-- EXERCISE REQUIREMENTS --
What lines of the data below hold the string "right"? Copy each one out.
----- INPUT FOR THIS TASK -----
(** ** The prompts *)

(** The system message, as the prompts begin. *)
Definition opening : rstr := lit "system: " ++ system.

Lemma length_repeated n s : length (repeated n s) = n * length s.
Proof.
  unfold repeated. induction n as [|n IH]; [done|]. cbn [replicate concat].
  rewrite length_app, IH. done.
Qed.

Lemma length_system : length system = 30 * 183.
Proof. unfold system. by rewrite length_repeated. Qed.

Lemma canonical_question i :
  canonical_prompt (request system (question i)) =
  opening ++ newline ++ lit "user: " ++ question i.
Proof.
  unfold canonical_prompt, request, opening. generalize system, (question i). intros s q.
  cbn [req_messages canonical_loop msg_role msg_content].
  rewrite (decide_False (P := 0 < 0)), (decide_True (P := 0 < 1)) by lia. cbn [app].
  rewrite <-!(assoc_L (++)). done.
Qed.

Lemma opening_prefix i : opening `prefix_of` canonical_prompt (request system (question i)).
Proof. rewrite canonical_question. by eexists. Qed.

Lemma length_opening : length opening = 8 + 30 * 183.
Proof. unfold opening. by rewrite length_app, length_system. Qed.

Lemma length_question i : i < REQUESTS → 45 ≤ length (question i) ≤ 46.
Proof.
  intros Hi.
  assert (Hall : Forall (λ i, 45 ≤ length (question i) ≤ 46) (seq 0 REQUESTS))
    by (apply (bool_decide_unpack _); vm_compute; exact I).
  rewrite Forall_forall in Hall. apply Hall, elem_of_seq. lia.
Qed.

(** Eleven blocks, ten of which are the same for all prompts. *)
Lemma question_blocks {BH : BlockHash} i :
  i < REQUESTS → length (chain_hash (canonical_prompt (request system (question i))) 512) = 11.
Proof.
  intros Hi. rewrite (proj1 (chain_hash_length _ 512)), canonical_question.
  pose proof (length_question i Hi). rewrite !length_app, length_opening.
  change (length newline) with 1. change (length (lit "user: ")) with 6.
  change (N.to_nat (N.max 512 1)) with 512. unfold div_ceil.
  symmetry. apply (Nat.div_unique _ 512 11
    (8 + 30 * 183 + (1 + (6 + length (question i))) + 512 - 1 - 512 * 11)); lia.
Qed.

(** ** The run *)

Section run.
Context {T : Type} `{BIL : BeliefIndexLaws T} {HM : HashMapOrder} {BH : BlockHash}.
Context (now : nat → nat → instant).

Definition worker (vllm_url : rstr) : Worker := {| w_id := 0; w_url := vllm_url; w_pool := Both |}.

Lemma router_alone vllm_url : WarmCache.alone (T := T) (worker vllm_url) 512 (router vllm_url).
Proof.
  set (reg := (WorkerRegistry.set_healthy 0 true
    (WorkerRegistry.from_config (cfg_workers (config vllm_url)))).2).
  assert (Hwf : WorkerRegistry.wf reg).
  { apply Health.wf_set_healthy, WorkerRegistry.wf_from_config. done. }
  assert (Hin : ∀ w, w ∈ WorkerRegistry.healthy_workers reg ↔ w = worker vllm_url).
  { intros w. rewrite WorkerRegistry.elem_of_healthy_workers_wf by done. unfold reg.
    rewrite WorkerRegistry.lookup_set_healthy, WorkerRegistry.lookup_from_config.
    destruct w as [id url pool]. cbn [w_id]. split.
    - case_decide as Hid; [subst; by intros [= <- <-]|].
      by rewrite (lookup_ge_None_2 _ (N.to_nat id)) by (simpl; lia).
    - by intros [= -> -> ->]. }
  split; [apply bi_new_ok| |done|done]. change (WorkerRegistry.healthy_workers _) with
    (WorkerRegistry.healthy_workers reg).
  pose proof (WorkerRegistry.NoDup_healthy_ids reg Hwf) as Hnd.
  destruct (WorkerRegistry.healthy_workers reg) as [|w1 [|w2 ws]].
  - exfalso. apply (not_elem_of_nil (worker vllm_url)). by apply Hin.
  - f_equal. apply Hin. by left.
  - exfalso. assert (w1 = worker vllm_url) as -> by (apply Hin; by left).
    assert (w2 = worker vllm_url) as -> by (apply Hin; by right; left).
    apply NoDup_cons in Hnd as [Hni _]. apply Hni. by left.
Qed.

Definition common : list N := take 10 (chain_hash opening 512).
-----
----- INPUT FOR THIS TASK -----
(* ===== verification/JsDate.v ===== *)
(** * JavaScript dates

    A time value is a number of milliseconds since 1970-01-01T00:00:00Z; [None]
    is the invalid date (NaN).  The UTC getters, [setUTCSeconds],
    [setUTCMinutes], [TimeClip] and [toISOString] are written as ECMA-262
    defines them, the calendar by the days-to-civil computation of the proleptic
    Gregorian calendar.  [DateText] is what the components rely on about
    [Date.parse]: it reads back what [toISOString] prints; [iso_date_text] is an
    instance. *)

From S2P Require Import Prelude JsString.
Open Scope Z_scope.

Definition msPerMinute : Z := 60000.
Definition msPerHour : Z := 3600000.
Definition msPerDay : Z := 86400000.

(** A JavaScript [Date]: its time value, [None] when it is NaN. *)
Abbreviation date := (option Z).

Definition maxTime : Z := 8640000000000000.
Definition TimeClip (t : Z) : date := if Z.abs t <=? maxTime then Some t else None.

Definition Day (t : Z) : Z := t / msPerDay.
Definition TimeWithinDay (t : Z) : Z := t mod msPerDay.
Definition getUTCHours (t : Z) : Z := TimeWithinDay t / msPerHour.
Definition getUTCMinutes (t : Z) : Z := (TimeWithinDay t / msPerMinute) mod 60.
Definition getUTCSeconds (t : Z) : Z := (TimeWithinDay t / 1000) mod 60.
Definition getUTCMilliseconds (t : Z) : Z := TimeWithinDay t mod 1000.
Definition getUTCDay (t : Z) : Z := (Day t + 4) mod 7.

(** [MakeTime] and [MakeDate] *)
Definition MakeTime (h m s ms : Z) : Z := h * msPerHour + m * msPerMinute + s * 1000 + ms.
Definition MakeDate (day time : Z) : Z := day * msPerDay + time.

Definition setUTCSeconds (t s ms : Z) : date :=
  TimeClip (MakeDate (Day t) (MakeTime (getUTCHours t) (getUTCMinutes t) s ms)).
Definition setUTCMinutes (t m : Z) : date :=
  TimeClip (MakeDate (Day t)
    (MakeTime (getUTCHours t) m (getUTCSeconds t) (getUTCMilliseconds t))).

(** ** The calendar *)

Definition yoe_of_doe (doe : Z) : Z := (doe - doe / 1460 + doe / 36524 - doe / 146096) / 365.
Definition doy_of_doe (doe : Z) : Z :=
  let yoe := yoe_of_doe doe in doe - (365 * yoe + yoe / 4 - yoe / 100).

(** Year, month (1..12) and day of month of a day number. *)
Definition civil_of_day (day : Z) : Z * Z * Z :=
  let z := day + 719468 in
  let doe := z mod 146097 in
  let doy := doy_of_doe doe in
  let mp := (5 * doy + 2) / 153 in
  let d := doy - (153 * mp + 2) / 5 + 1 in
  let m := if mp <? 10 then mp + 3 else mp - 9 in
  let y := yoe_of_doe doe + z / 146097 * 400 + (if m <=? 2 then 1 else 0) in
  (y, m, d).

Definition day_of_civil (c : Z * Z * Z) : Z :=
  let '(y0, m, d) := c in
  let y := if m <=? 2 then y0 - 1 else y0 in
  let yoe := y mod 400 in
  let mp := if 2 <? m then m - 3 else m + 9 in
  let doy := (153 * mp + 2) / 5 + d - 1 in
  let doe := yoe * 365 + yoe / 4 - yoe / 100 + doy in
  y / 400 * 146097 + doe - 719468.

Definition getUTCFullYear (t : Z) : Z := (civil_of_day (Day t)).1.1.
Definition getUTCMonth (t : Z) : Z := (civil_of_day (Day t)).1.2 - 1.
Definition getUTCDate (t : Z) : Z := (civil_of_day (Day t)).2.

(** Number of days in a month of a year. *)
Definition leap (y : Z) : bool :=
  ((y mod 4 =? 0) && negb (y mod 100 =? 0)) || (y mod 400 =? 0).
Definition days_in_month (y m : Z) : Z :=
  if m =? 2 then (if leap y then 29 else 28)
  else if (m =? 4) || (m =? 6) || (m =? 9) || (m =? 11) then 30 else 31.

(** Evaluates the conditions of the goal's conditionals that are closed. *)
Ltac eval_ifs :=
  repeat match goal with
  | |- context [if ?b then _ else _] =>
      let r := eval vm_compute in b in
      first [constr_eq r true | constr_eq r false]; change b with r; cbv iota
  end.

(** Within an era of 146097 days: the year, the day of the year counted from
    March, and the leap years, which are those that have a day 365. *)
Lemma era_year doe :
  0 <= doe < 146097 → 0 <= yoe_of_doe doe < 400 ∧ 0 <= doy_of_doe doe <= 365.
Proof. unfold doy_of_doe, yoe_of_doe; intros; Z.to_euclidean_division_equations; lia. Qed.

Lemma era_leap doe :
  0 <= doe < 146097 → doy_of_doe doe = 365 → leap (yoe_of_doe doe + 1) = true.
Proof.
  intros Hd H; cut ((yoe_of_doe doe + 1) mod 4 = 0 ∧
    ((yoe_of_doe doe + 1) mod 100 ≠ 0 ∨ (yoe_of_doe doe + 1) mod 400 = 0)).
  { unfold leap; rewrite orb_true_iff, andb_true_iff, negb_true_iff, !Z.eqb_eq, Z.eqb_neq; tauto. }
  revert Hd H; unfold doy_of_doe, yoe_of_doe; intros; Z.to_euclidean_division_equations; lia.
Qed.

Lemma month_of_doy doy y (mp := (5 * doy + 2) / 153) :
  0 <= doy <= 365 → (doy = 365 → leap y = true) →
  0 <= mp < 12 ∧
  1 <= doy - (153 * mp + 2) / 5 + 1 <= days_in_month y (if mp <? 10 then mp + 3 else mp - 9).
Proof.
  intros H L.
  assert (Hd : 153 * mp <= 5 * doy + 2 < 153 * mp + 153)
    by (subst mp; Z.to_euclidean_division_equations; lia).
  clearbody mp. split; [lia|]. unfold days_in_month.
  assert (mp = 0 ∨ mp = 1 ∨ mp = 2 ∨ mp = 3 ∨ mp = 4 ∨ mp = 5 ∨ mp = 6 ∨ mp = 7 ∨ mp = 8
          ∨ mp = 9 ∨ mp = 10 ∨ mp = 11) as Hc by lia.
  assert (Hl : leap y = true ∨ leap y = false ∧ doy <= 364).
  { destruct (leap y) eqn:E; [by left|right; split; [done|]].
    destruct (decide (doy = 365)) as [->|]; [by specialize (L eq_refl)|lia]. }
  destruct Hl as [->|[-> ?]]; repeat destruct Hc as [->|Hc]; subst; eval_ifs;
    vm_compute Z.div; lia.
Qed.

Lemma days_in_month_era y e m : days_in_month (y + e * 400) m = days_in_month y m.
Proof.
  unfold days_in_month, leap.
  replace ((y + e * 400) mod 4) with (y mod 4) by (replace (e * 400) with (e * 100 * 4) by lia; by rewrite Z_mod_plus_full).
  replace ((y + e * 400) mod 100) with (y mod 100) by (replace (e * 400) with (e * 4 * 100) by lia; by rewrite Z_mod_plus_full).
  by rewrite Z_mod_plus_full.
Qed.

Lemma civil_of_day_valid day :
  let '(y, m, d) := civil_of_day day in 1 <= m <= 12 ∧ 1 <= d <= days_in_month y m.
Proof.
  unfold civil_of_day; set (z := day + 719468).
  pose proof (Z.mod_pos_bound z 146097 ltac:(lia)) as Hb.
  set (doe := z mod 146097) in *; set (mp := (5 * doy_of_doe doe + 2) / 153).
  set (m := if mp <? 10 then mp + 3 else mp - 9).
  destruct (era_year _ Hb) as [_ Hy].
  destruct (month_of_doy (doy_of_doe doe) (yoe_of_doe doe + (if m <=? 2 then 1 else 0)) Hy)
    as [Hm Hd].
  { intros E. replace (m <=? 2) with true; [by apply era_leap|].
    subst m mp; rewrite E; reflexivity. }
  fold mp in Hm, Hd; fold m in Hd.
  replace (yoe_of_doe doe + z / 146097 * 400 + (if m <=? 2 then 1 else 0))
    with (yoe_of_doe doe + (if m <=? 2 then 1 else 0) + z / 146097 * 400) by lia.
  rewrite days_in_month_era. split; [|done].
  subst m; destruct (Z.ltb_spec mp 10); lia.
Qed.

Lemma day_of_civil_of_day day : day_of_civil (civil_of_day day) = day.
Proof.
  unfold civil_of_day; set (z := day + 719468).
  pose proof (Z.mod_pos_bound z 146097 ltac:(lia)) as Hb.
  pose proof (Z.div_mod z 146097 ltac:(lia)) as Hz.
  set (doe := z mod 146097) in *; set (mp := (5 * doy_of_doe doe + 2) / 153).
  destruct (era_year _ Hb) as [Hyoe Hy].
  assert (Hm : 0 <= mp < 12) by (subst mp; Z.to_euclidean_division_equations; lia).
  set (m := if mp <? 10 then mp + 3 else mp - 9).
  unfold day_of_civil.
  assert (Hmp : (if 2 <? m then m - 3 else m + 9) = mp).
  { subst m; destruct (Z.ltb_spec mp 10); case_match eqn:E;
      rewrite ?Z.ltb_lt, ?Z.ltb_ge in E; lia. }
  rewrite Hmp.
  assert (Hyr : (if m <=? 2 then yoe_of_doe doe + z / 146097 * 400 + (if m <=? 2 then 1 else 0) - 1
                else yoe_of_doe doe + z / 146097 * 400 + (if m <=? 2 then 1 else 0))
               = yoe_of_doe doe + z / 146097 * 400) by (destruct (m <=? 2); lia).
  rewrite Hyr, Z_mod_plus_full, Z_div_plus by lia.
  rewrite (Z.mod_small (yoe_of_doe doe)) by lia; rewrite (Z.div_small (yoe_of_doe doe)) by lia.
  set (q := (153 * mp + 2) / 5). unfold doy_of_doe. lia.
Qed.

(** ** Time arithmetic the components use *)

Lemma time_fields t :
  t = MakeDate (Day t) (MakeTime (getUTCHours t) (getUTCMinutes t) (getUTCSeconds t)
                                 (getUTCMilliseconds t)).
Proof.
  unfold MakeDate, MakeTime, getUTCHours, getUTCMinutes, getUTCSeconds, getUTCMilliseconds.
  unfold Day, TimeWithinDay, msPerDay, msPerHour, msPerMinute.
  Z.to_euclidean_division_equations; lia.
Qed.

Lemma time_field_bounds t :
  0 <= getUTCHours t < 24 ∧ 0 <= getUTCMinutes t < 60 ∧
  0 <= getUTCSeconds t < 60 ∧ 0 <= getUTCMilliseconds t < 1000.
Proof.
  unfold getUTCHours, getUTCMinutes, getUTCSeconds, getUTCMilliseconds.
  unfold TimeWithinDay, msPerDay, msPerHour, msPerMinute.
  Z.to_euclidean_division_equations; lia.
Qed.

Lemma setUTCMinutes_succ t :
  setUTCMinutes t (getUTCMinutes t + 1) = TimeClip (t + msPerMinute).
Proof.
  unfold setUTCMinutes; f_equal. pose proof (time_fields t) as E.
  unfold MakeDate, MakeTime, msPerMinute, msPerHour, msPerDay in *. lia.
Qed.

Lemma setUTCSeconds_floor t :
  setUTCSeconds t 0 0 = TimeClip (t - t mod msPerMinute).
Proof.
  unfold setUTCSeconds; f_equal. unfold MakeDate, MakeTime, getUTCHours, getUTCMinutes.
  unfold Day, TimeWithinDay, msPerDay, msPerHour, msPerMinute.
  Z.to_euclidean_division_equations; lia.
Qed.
-----
----- INPUT FOR THIS TASK -----
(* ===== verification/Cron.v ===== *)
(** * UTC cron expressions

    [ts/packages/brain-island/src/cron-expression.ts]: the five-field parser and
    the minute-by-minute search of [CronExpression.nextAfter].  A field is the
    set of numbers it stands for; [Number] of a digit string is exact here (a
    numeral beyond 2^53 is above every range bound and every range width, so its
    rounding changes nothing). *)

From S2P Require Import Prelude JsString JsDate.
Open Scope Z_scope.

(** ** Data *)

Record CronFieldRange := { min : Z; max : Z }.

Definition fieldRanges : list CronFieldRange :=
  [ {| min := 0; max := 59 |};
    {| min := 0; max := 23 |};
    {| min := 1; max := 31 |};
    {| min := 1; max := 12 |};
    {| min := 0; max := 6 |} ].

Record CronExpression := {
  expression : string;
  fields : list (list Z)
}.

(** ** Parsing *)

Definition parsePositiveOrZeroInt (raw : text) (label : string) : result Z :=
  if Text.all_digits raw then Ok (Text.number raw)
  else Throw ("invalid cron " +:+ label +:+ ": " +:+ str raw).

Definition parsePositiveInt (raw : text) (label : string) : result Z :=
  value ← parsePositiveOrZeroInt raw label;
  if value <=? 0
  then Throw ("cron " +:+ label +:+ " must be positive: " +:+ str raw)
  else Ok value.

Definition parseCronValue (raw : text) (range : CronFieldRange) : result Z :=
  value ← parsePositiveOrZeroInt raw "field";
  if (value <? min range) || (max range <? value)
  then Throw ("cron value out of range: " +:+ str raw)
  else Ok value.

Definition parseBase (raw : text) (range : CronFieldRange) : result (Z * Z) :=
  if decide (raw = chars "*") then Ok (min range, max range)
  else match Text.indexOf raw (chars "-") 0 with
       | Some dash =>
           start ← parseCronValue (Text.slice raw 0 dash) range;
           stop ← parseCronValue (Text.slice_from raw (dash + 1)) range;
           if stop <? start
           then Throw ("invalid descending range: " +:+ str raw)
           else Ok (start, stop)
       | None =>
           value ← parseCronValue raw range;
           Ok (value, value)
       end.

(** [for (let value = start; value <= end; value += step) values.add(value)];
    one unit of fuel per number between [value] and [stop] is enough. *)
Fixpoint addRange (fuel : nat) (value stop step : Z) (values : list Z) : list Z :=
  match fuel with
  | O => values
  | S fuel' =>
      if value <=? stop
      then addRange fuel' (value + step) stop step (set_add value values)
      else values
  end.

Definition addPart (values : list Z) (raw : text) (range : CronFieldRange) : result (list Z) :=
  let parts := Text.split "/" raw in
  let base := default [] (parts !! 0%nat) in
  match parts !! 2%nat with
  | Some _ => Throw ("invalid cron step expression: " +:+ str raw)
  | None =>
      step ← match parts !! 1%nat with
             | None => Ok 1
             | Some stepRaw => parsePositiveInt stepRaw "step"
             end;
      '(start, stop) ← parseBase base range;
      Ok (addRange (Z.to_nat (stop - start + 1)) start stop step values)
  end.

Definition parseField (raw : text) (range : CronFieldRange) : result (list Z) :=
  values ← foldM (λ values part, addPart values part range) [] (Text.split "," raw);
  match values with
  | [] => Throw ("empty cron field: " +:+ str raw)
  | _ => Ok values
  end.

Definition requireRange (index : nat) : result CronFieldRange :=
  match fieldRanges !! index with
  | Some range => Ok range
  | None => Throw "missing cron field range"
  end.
-----
-- TASK RESULT --
    assert (w2 = worker vllm_url) as -> by (apply Hin; by right; left).
  { destruct (leap y) eqn:E; [by left|right; split; [done|]].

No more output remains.